On Free Range Kids a discussion emerges about “stranger danger” being unfairly leveled at all men (which it is). I posted to the effect that yeah, it sucks, but in a blog that is primarily about actively rejecting the harmful effects of mainstream fear culture, perhaps we should support more men committing to proactive action, not just complaining about paranoid women – otherwise they continue in the larger cultural abdication of responsibility for children and child-rearing (deemed: women-only).

Predictably a commentor named Stuart decides to engage primarily with my use of the phrase “nut up or shut up” (which was in poor taste altho’ I note it is used with impunity by men). Stuart asks what would happen if he used sexist langauge toward women (Gee, I wonder what would happen – perhaps we can look in this thread itself and see sexist language levelled at laydeez going entirely unchecked) and then tells me I don’t understand gender-based harassment (ha! hahahahaha!) and implies I ignore sexism in women (nope). But of course Stuart does not put one toe in the water of my charge that it is seriously problematic when men soley blame women for their lack of involvement in the child-village, and perform no other action besides the blameinz (note I am not charging a single individual man of doing so – it’s up to him to self-evaluate here).

Anyone reading here knows, of course, how rubber-meets-the-road my husband is in being one of those men that, you know, actually does speak to other people’s children, waves and smiles at them, picks them up, feeds them, takes them to the park or the bathroom  – and doesn’t molest them! (I know!
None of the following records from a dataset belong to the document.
Lemma C5_witness :
  In ("nmi", [("pushq", "$0"); ("pushq", "$2"); ("jmp", "handleTrap")])
     trampolines /\
  transfer [("pushq", "$0"); ("pushq", "$2"); ("jmp", "handleTrap")] =
  Some ("jmp", "handleTrap").
Proof.
  assert (Hin : In ("nmi", [("pushq", "$0"); ("pushq", "$2"); ("jmp", "handleTrap")])
                   trampolines).
  { apply (proj2 (in_trampolines _ _)). exists 2. repeat split. lia. }
  split; [exact Hin|].
  exact (proj1 (proj2 (proj2 C5_jump_to_dispatch) _ _ Hin)).
Defined.

(** C6, as the claim states it, fails: vectors 0 and 32 both have a false
    flag, yet no template gives the text of both, since the first loop
    writes [pushq] where the second writes [push]. *)
Lemma C6_counterexample :
  0 < 256 /\ 32 < 256 /\
  has_hw_error_code 0 = has_hw_error_code 32 /\
  ~ same_after_substitution 0 32.
Proof.
  split; [lia|]. split; [lia|]. split; [reflexivity|].
  intros (t & H0 & H32).
  destruct t as [|l1 [|l2 [|l3 t]]]; try discriminate H0.
  change (stub_prints 0) with
    [".global division_error"; "division_error:"; (TAB ++ "pushq $0")%string;
     (TAB ++ "pushq $0")%string; (TAB ++ "jmp handleTrap" ++ NL)%string] in H0.
  change (stub_prints 32) with
    [".global vector32"; "vector32:"; (TAB ++ "push $0")%string;
     (TAB ++ "push $32")%string; (TAB ++ "jmp handleTrap" ++ NL)%string] in H32.
  cbn [fill map] in H0, H32.
  injection H0 as _ _ E0 _. injection H32 as _ _ E32 _.
  apply (f_equal String.length) in E0, E32.
  rewrite fill_line_length in E0, E32.
  change (String.length (label 0)) with 14 in E0.
  change (String.length (label 32)) with 8 in E32.
  change (String.length (str 0)) with 1 in E0.
  change (String.length (str 32)) with 2 in E32.
  cbn in E0, E32. lia.
Qed.

(** C6, amended: the text of every vector below 256 is an instance of the
    one template, up to the spelling of the push instruction, [pushq] for
    the vectors 0..31 and [push] for 32..255; two vectors of the same range
    with equal flags have the same text after substitution of name and
    index. *)
Theorem C6_template_up_to_mnemonic (i : nat) (Hi : i < 256) :
  stub_prints i =
  fill (label i) (str i) (spec_template (push_mnemonic i) (has_hw_error_code i)) /\
  push_mnemonic i = (if (i <? 32)%nat then "pushq" else "push") /\
  forall j, j < 256 ->
    has_hw_error_code i = has_hw_error_code j ->
    (i < 32 <-> j < 32) ->
    same_after_substitution i j.
Proof.
  split; [apply stub_prints_template|].
  split; [apply push_mnemonic_range|].
  intros j Hj Hf Hr.
  exists (spec_template (push_mnemonic i) (has_hw_error_code i)).
  split; [apply stub_prints_template|].
  rewrite Hf, (push_mnemonic_range i), stub_prints_template, push_mnemonic_range.
  destruct (Nat.ltb_spec i 32), (Nat.ltb_spec j 32); (reflexivity || lia).
Qed.

Lemma C6_witness :
  0 < 256 /\ 1 < 256 /\ has_hw_error_code 0 = has_hw_error_code 1 /\
  (0 < 32 <-> 1 < 32) /\ same_after_substitution 0 1.
Proof.
  assert (H0 : 0 < 256) by lia.
  assert (H1 : 1 < 256) by lia.
  assert (Hf : has_hw_error_code 0 = has_hw_error_code 1) by reflexivity.
  assert (Hr : 0 < 32 <-> 1 < 32) by lia.
  split; [exact H0|]. split; [exact H1|]. split; [exact Hf|]. split; [exact Hr|].
  exact (proj2 (proj2 (C6_template_up_to_mnemonic 0 H0)) 1 H1 Hf Hr).
Defined.

(** C7: the concrete scenario.  The only trampoline of vector 14 is
    [page_fault], with one stack push, of 14, before its jump and no
    padding push; the one of vector 0 pushes zero, pushes 0 and jumps; the
    one of vector 200 is called [vector200], pushes zero, pushes 200 and
    jumps, and entry 200 of the dispatch table names it. *)
Theorem C7_scenario :
  let page_fault := [("pushq", "$14"); ("jmp", "handleTrap")] in
  let division_error :=
    [("pushq", "$0"); ("pushq", "$0"); ("jmp", "handleTrap")] in
  let vector200 := [("push", "$0"); ("push", "$200"); ("jmp", "handleTrap")] in
  (filter (has_index 14) trampolines = [("page_fault", page_fault)] /\
   has_hw_error_code 14 = true /\
   behaviour page_fault = [Push 14; Jump "handleTrap"] /\
   List.length (stack_pushes page_fault) = 1 /\
   has_padding page_fault = false) /\
  (filter (has_index 0) trampolines = [("division_error", division_error)] /\
   has_hw_error_code 0 = false /\
   behaviour division_error = [Push 0; Push 0; Jump "handleTrap"] /\
   padding_at division_error 0 = true /\ index_pos division_error = 1) /\
  (filter (has_index 200) trampolines = [("vector200", vector200)] /\
   ("vector200" = "vector" ++ str 200)%string /\
   has_hw_error_code 200 = false /\
   behaviour vector200 = [Push 0; Push 200; Jump "handleTrap"] /\
   padding_at vector200 0 = true /\ index_pos vector200 = 1 /\
   nth_error trap_table 200 = Some "vector200").
Proof.
  cbv zeta. rewrite trampolines_stubs, trap_table_labels.
  repeat split; vm_compute; reflexivity.
Qed.

(** C8: the output declares [handleTrap] external, once, and never defines
    it; it declares global the 256 trampoline entry points and the table
    symbol, each once; the data section holds the one label [trap_table]
    followed by 256 [.quad] slots of 8 bytes that name the trampolines in
    the order of their indices 0..255. *)
Theorem C8_symbols :
  declared ".extern" asm = ["handleTrap"] /\
  ~ In "handleTrap" (labels asm) /\
  List.length trampolines = 256 /\
  declared ".global" asm = map fst trampolines ++ ["trap_table"] /\
  labels asm = map fst trampolines ++ ["trap_table"] /\
  data_section =
    Directive ".global" "trap_table" :: Label "trap_table" ::
    map (Directive ".quad") trap_table /\
  slot_bytes ".quad" = 8 /\
  List.length trap_table = 256 /\
  trap_table = map fst trampolines /\
  map (fun t : string * list instr => vector_index (snd t)) trampolines =
  map Some (List.seq 0 256).
Proof.
  assert (L : labels asm = map fst trampolines ++ ["trap_table"]).
  { rewrite names_of_trampolines, asm_program. vm_compute. reflexivity. }
  split; [rewrite asm_program; vm_compute; reflexivity|].
  split.
  { rewrite L, names_of_trampolines. apply not_in_existsb.
    vm_compute. reflexivity. }
  split; [now rewrite trampolines_stubs, length_map, length_seq|].
  split.
  { rewrite names_of_trampolines, asm_program. vm_compute. reflexivity. }
  split; [exact L|].
  split.
  { rewrite data_section_stmts, trap_table_labels, map_map. reflexivity. }
  split; [reflexivity|].
  split; [now rewrite trap_table_labels, length_map, length_seq|].
  split; [exact (eq_trans trap_table_labels (eq_sym names_of_trampolines))|].
  apply indices_in_order.
Qed.

(** C9: [main] reads nothing of the world it runs in: whatever the
    arguments, the environment and the stream so far, it appends the same
    text to the stream, so two runs write the same bytes. *)
Theorem C9_deterministic (w1 w2 : World) :
  written main w1 = written main w2 /\
  stdout (main w1) = (stdout w1 ++ written main w1)%string /\
  stdout (main w2) = (stdout w2 ++ written main w2)%string /\
  written main w1 = output.
Proof.
  rewrite !(written_emit main printed) by apply main_writes.
  rewrite !main_writes, output_printed. unfold emit. cbn [stdout].
  repeat split; reflexivity.
Qed.

(** C10: the output is the code section followed by the data section; the
    trampolines are the routines of the code section and stand there in the
    order of their indices 0, 1, ..., 255; the label [trap_table] is in the
    data section, and every name in the table is a label of the code
    section before it. *)
Theorem C10_layout :
  asm = Directive ".section" ".text" :: text_section ++
        Directive ".section" ".data" :: data_section /\
  sections asm = [(".text", text_section); (".data", data_section)] /\
  trampolines = routines text_section /\
  labels text_section = map fst trampolines /\
  map (fun t : string * list instr => vector_index (snd t)) trampolines =
  map Some (List.seq 0 256) /\
  StronglySorted lt (List.seq 0 256) /\
  labels data_section = ["trap_table"] /\
  incl trap_table (labels text_section).
Proof.
  assert (T : labels text_section = map fst trampolines).
  { rewrite names_of_trampolines, text_section_stmts. vm_compute. reflexivity. }
  split.
  { rewrite text_section_stmts, data_section_stmts. apply asm_program. }
  split.
  { rewrite text_section_stmts, data_section_stmts, asm_program.
    vm_compute. reflexivity. }
  split; [reflexivity|].
  split; [exact T|].
  split; [apply indices_in_order|].
  split; [apply seq_increasing|].
  split; [rewrite data_section_stmts; vm_compute; reflexivity|].
  rewrite T, names_of_trampolines, trap_table_labels. apply incl_refl.
Qed.

(** * Further properties of the loop bodies and of the loops *)

(** X1: the operand written for an index reads back as that index, for
    every index: [f"{i}"] is a non-empty string of decimal digits, and the
    immediate made of a dollar sign and these digits has the value [i]. *)
Theorem X1_index_round_trip (i : nat) :
  immediate ("$" ++ str i) = Some i /\
  all_digits (str i) = true /\
  1 <= String.length (str i).
Proof.
  split; [apply immediate_str|]. split; [apply str_digits|].
  pose proof (str_nonempty i) as H.
  destruct (str i); [contradiction | cbn; lia].
Qed.

(** X2: the entry-point names never collide, whatever the two indices, also
    past 255: equal names mean equal indices, and no label of [TRAPS] is
    the word [vector] followed by the digits of any index. *)
Theorem X2_names_never_collide (i j : nat) :
  (label i = label j -> i = j) /\
  (i < 32 -> (label i =? "vector" ++ str j)%string = false).
Proof.
  split; [apply label_inj|].
  intros Hi. apply String.eqb_neq. intros E.
  pose proof (trap_label_not_vector i Hi) as P.
  rewrite E, prefix_vector in P. discriminate P.
Qed.

Lemma X2_witness :
  label 14 = label 14 /\ 14 < 32 /\
  ("page_fault" =? "vector" ++ str 14)%string = false.
Proof.
  assert (E : label 14 = label 14) by reflexivity.
  assert (H : 14 < 32) by lia.
  assert (R : 14 = 14) by exact (proj1 (X2_names_never_collide 14 14) E).
  split; [exact E|]. split; [exact H|].
  exact (proj2 (X2_names_never_collide 14 14) H).
Defined.

(** X3: the body of the first loop, for any index, any well-formed name
    and either flag: what it prints reads back as the directive [.global],
    the label, the pushes, the jump and a blank line, that is one routine
    under that name, which pushes the index next to its jump to
    [handleTrap] and has a padding push exactly when the flag is false. *)
Theorem X3_trap_stub_reads_back
  (i : nat) (name : string) (has_err_code : bool) (w : World) :
  well_formed_name name = true ->
  let text := written (trap_stub (i, (name, has_err_code))) w in
  let code := stub_code "pushq" i has_err_code in
  parse text = stub_reading "pushq" name i has_err_code /\
  routines (parse text) = [(name, code)] /\
  vector_index code = Some i /\
  has_padding code = negb has_err_code /\
  transfer code = Some ("jmp", "handleTrap").
Proof.
  intros H. cbv zeta.
  rewrite (parse_written _ _ w (trap_stub_writes (i, (name, has_err_code)))),
    (trap_stub_reading i name has_err_code H).
  split; [reflexivity|].
  split; [now destruct has_err_code|].
  split; [now apply vector_index_stub_code|].
  split; [now apply has_padding_stub_code|].
  now destruct has_err_code.
Qed.

Lemma X3_witness :
  well_formed_name "page_fault" = true /\
  routines (parse (written (trap_stub (14, ("page_fault", true))) initial_world)) =
  [("page_fault", stub_code "pushq" 14 true)].
Proof.
  assert (H : well_formed_name "page_fault" = true) by reflexivity.
  split; [exact H|].
  exact (proj1 (proj2
    (X3_trap_stub_reads_back 14 "page_fault" true initial_world H))).
Defined.

(** X4: the body of the second loop, for any index, also outside 32..255:
    what it prints reads back as one routine called [vector] followed by
    the digits of the index, which pushes zero, pushes the index and jumps
    to [handleTrap]; the name is well formed. *)
Theorem X4_vector_stub_reads_back (i : nat) (w : World) :
  let text := written (vector_stub i) w in
  let name := ("vector" ++ str i)%string in
  let code := stub_code "push" i false in
  well_formed_name name = true /\
  parse text = stub_reading "push" name i false /\
  routines (parse text) = [(name, code)] /\
  vector_index code = Some i /\
  behaviour code = [Push 0; Push i; Jump "handleTrap"].
Proof.
  cbv zeta.
  rewrite (parse_written _ _ w (vector_stub_writes i)), vector_stub_reading.
  split; [apply well_formed_vector_name|].
  split; [reflexivity|]. split; [reflexivity|].
  split; [now apply vector_index_stub_code|].
  exact (behaviour_stub_code "push" i false eq_refl).
Qed.

(** X5: every vector reaches [handleTrap] with the same two words on top of
    the interrupt frame.  Started on the stack the processor leaves (the
    frame, and the error code on top of it for a vector that has one), the
    trampoline of vector [i] ends in the jump to [handleTrap] with the
    index on top and below it the error code, the hardware's or the zero
    that stands in for it. *)
Theorem X5_uniform_frame
  (i : nat) (name : string) (code : list instr) (ec : nat) (frame : list nat) :
  trampoline_for i name code ->
  run (behaviour code) (entry_stack (has_hw_error_code i) ec frame) =
  Some ("handleTrap", i :: (if has_hw_error_code i then ec else 0) :: frame).
Proof.
  intros H. apply (proj1 (trampoline_for_stub _ _ _)) in H as (_ & _ & ->).
  rewrite code_of_stub_code, behaviour_stub_code by apply is_push_mnemonic.
  now destruct (has_hw_error_code i).
Qed.

Lemma X5_witness :
  trampoline_for 14 "page_fault" [("pushq", "$14"); ("jmp", "handleTrap")] /\
  run (behaviour [("pushq", "$14"); ("jmp", "handleTrap")]) [7; 1; 2; 3] =
  Some ("handleTrap", [14; 7; 1; 2; 3]).
Proof.
  assert (Ht : trampoline_for 14 "page_fault"
                 [("pushq", "$14"); ("jmp", "handleTrap")]).
  { apply (proj2 (trampoline_for_stub _ _ _)). repeat split. lia. }
  split; [exact Ht|].
  exact (X5_uniform_frame 14 "page_fault" _ 7 [1; 2; 3] Ht).
Defined.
It’s kind of crazy!). So please understand handwringing about how men just can’t do this stuff because of teh wimminz is met with wry cynicism by both of us. For which, here dear reader, I apologize (because truthfully it does suck men get told they’re ALL MOLESTER ASSHOLES). I’ve just heard the lady-blaminz too much and it’s often a smokescreen for a lot of unhelpful action or inaction on the part of a lot of men.  Speaking to exactly WHAT a man can do and HOW MUCH he can help/assist/wave at child? Yeah, Ralph Hogaboom wrote the fucking book, why don’t you ask him how it’s going (I did. He said he gets a lot of “Thank yous” and smiles from mothers, and he’d be happy to give advice to men wanting to step up more).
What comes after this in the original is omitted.